• Sun
  • Aug 31, 2014
  • Updated: 4:01am

Doubts grow over business travel rebound, survey finds

PUBLISHED : Tuesday, 20 August, 2002, 12:00am
UPDATED : Tuesday, 20 August, 2002, 12:00am

A survey has found a more than threefold increase in those who believe business travel will never return to pre-September 11 levels.


The survey, by the International Air Transport Association (Iata), an organisation of the world's 280 largest airlines, found that a level of realism had settled on the expectations of regular business travellers.


The level of optimism for a rebound in corporate travel remained high, but more people now expected a recovery to take longer.


The survey interviewed more than 100 business travellers in Europe, the United States and the Asia-Pacific in June.


It was a follow-up to a similar survey in September last year, immediately after the terror attacks.

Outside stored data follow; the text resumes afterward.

(* ===== verification/WheelSpec.v ===== *)
(** * WheelSpec: the timer wheel refines a map from ids to deadlines

    The abstract timer queue is a finite map with a clock ([tq]); [qstep] is the
    relation between its states, the operations of the wheel's interface and
    their answers.  The theorems say that each operation of the wheel keeps the
    source's [full_wf] and is such a step, and that every run of the wheel from
    [new] is a run of the abstract queue. *)

From S2P Require Import Prelude Store VecMap Wheel WheelInv WheelOps WheelScan.
Import Wheel.

(** ** The operations as a transition system *)

(** The abstract queue: deadlines and clock. *)
Record tq := mkTq { tq_map : gmap Z Z; tq_clock : Z }.

Inductive wop :=
  | OpInsert (rid deadline : Z)
  | OpRemove (rid : Z)
  | OpPop (now : Z)
  | OpNext.

Inductive qstep : tq → wop → option Z → tq → Prop :=
  | q_insert q c rid d :
      (c < d)%Z → qstep (mkTq q c) (OpInsert rid d) None (mkTq (<[rid := d]> q) c)
  | q_remove q c rid : qstep (mkTq q c) (OpRemove rid) None (mkTq (base.delete rid q) c)
  | q_pop q c now rid d c' :
      q !! rid = Some d → (d ≤ now)%Z → (c ≤ c' ≤ now)%Z →
      qstep (mkTq q c) (OpPop now) (Some rid) (mkTq (base.delete rid q) c')
  | q_pop_none q c now :
      (c ≤ now)%Z → (∀ k d, q !! k = Some d → (now < d)%Z) →
      qstep (mkTq q c) (OpPop now) None (mkTq q now)
  | q_next q c r :
      is_min r (λ d, ∃ k, q !! k = Some d) → qstep (mkTq q c) OpNext r (mkTq q c).

(** The wheel's answer and next state. *)
Definition wstep (w : TimerWheel) (o : wop) : option Z * TimerWheel :=
  match o with
  | OpInsert rid d => (None, insert w rid d)
  | OpRemove rid => (None, remove w rid)
  | OpPop now => try_pop_expired w now
  | OpNext => (next_deadline w, w)
  end.

(** The caller's side of the contract: machine types, and timers are changed
    only when the last pop found nothing more to expire. *)
Definition op_allowed (w : TimerWheel) (o : wop) : Prop :=
  match o with
  | OpInsert rid d => is_u64 rid ∧ is_u64 d ∧ (elapsed w < d)%Z ∧ pending w = []
  | OpRemove rid => pending w = []
  | OpPop now => is_u64 now ∧ (elapsed w ≤ now)%Z
  | OpNext => True
  end.

Fixpoint wrun (w : TimerWheel) (os : list wop) : list (option Z) * TimerWheel :=
  match os with
  | [] => ([], w)
  | o :: os' =>
      let '(r, w1) := wstep w o in
      let '(rs, w2) := wrun w1 os' in (r :: rs, w2)
  end.

Fixpoint run_allowed (w : TimerWheel) (os : list wop) : Prop :=
  match os with
  | [] => True
  | o :: os' => op_allowed w o ∧ run_allowed (wstep w o).2 os'
  end.

Inductive qrun : tq → list wop → list (option Z) → tq → Prop :=
  | qrun_nil t : qrun t [] [] t
  | qrun_cons t o r t' os rs t'' :
      qstep t o r t' → qrun t' os rs t'' → qrun t (o :: os) (r :: rs) t''.

(** The simulation relation. *)
Definition simulates (w : TimerWheel) (t : tq) : Prop :=
  wheel_ok w ∧ queue w (tq_map t) ∧ elapsed w = tq_clock t.

(** ** The operations against the abstract map *)

Lemma new_queue : queue new ∅.
Proof.
  intros k. etrans; [exact (st_get_empty (F := VecMap.VecMap) Z k)|]. by rewrite lookup_empty.
Qed.

Lemma new_ok : wheel_ok new.
Proof. apply wheel_ok_winv, new_winv. Qed.

Lemma queue_insert w w' q rid d :
  queue w q → (∀ k, dl w' k = if decide (rid = k) then Some d else dl w k) →
  queue w' (<[rid := d]> q).
Proof. intros Hq Hd k. by rewrite Hd, lookup_insert, Hq. Qed.

Lemma queue_delete w w' q rid :
  queue w q → (∀ k, dl w' k = if decide (rid = k) then None else dl w k) →
  queue w' (base.delete rid q).
Proof. intros Hq Hd k. by rewrite Hd, lookup_delete, Hq. Qed.

Lemma empty_pending (w : TimerWheel) rid : pending w = [] → rid ∉ pending w.
Proof. intros ->. apply not_elem_of_nil. Qed.

Lemma next_deadline_min w : winv w → is_min (next_deadline w) (λ d, ∃ k, dl w k = Some d).
Proof.
  intros Hw. pose proof Hw as (HG & Hmin & _). unfold next_deadline, is_empty.
  pose proof (VecMap.is_empty_spec (deadlines w) (gi_occ _ _ _ _ HG)) as He.
  destruct (VecMap.is_empty (deadlines w)).
  - intros d [k Hk]. rewrite (proj1 He eq_refl k) in Hk. done.
  - unfold cached_min_valid in Hmin. destruct (cached_min w) as [m|].
    + destruct Hmin. split; [done|]. intros d [k Hk]. eauto.
    + by apply scan_wheel_min_spec.
Qed.

Lemma wstep_simulates w t o :
  simulates w t → op_allowed w o →
  ∃ t', qstep t o (wstep w o).1 t' ∧ simulates (wstep w o).2 t'.
Proof.
  destruct t as [q c]. unfold simulates. simpl. setoid_rewrite wheel_ok_winv.
  intros (Hw & Hq & <-). destruct o as [rid d|rid|now|]; simpl.
  - intros (Hr & Hd & Hlt & Hp). eexists. split; [by constructor|]. simpl.
    destruct (insert_winv w rid d Hw (empty_pending _ _ Hp) Hr Hd Hlt) as (Hw' & _ & He' & Hdl).
    split; [done|]. split; [by eapply queue_insert|done].
  - intros Hp. eexists. split; [by constructor|]. simpl.
    destruct (remove_winv w rid Hw (empty_pending _ _ Hp)) as (Hw' & _ & He' & Hdl).
    split; [done|]. split; [by eapply queue_delete|done].
  - intros (Hn & Hle). pose proof (try_pop_winv w now Hw Hn Hle) as Hpop.
    destruct (try_pop_expired w now) as [[rid|] w']; simpl.
    + destruct Hpop as (Hw' & He' & (d & Hd & Hdn) & Hdl). rewrite Hq in Hd.
      eexists. split; [by eapply q_pop|]. simpl.
      split; [done|]. split; [by eapply queue_delete|done].
    + destruct Hpop as (Hw' & _ & _ & He' & Hdl & Hmin).
      eexists. split; [apply q_pop_none; [done|]|]; simpl.
      * intros k d Hk. rewrite <- Hq in Hk. by eapply Hmin.
      * split; [done|]. split; [|done]. intros k. by rewrite Hdl.
  - intros _. eexists. split; [apply q_next|]; simpl; [|done].
    eapply is_min_equiv, next_deadline_min, Hw. intros d. by setoid_rewrite Hq.
Qed.

(** ** The cached minimum is never set *)

Lemma invalidate_min_None w d : cached_min w = None → cached_min (invalidate_min w d) = None.
Proof. unfold invalidate_min. intros H. by rewrite H. Qed.

Lemma remove_inner_min w rid : cached_min (wheel_remove_inner w rid) = cached_min w.
Proof. apply remove_inner_frame. Qed.

Lemma drain_pending_None n now w :
  cached_min w = None → cached_min (drain_pending n now w).2 = None.
Proof.
  revert w. induction n as [|n IH]; intros w Hc; simpl; [done|].
  destruct (vec_pop _) as [[rid p]|]; [|done]. case_match; [|by apply IH].
  case_match; [|by apply IH]. simpl. by apply invalidate_min_None.
Qed.

Lemma drain_slots_min now l ss w :
  cached_min (foldl (drain_slot now l) w ss) = cached_min w.
Proof.
  revert w. induction ss as [|s ss IH]; intros w; simpl; [done|]. rewrite IH.
  unfold drain_slot. simpl.
  assert (H : ∀ v w0, cached_min (foldl (drain_entry now) w0 v) = cached_min w0).
  { induction v as [|rid v IHv]; intros w0; simpl; [done|]. rewrite IHv.
    apply WheelOps.drain_entry_timers. }
  by rewrite H.
Qed.

Lemma advance_levels_min n l e now w : cached_min (advance_levels n l e now w) = cached_min w.
Proof.
  revert l w. induction n as [|n IH]; intros l w; simpl; [done|].
  case_match; [done|]. rewrite IH. apply drain_slots_min.
Qed.

Lemma insert_None w rid d : cached_min w = None → cached_min (insert w rid d) = None.
Proof.
  intros Hc. unfold insert.
  destruct (level_slot _ _) as [l s]. cbn [cached_min set_positions slot_push count_update
    set_level_counts slot_update set_levels set_deadlines].
  assert (H : cached_min (wheel_remove_inner
    (match dl w rid with Some d0 => invalidate_min w d0 | None => w end) rid) = None).
  { rewrite remove_inner_min. case_match; [by apply invalidate_min_None|done]. }
  rewrite H. cbn. by rewrite H.
Qed.

Lemma wstep_None w o : cached_min w = None → cached_min (wstep w o).2 = None.
Proof.
  intros Hc. destruct o as [rid d|rid|now|]; simpl.
  - by apply insert_None.
  - unfold remove. case_match; [|done]. simpl. rewrite remove_inner_min.
    by apply invalidate_min_None.
  - unfold try_pop_expired. pose proof (drain_pending_None (length (pending w)) now w Hc) as H1.
    destruct (drain_pending _ now w) as [[rid|] w1]; [done|]. simpl in H1.
    apply drain_pending_None. case_match; [|done].
    etrans; [apply advance_levels_min|done].
  - done.
Qed.

(** ** Properties *)

(** [TimerWheel::insert]: on a well-formed wheel with an empty pending list
    and a deadline after the clock, inserting (or re-inserting, which moves the
    timer) keeps the wheel well formed, leaves the clock and the pending list
    alone and sets exactly the deadline of [rid]. *)
Theorem insert_correct w q rid d :
  wheel_ok w → pending w = [] → is_u64 rid → is_u64 d → (elapsed w < d)%Z → queue w q →
  let w' := insert w rid d in
  wheel_ok w' ∧ pending w' = [] ∧ elapsed w' = elapsed w ∧ queue w' (<[rid := d]> q).
Proof.
  rewrite wheel_ok_winv. intros Hw Hp Hr Hd Hlt Hq w'. rewrite wheel_ok_winv.
  destruct (insert_winv w rid d Hw (empty_pending _ _ Hp) Hr Hd Hlt) as (Hw' & Hp' & He' & Hdl).
  unfold w'. rewrite Hp'. split; [done|]. split; [done|]. split; [done|by eapply queue_insert].
Qed.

The latest survey found nearly three-quarters of regular business travellers believed their travel patterns would be returning to normal within the next year.


But in the September survey, about 57 per cent had said they expected normality to return within six months.


Now 71 per cent expect it would take a full year for things to return to normal.


Most remarkable was the more than threefold increase in those who believed business travel would never be the same. In September, only 3 per cent felt that way.


But Iata has found that 10 per cent now express the view that 'business travel would never return to normal'.


In the latest survey, company travel budgets were expected to remain stable over the coming year, with 12 per cent of respondents describing an increase and 73 per cent saying there would be no changes.


In September, more than one-third of business travellers were expecting a decrease in travel budgets.


The survey found the relationship between budgets and the level of air travel was closely linked, implying companies were asking employees to travel less.


But 12 per cent of business travellers expected their travel budgets to decrease more than the number of flights made, indicating an underlying pressure to obtain cheaper flights.


When asked to recommend ways to encourage more corporate travel, 41 per cent replied: 'Lower fares.'


That compared with 35 per cent of respondents telling Iata this in January and 25 per cent in November last year.


Security concerns have eased, with only 16 per cent mentioning increased security as a way to encourage more travel, compared with 31 per cent in January.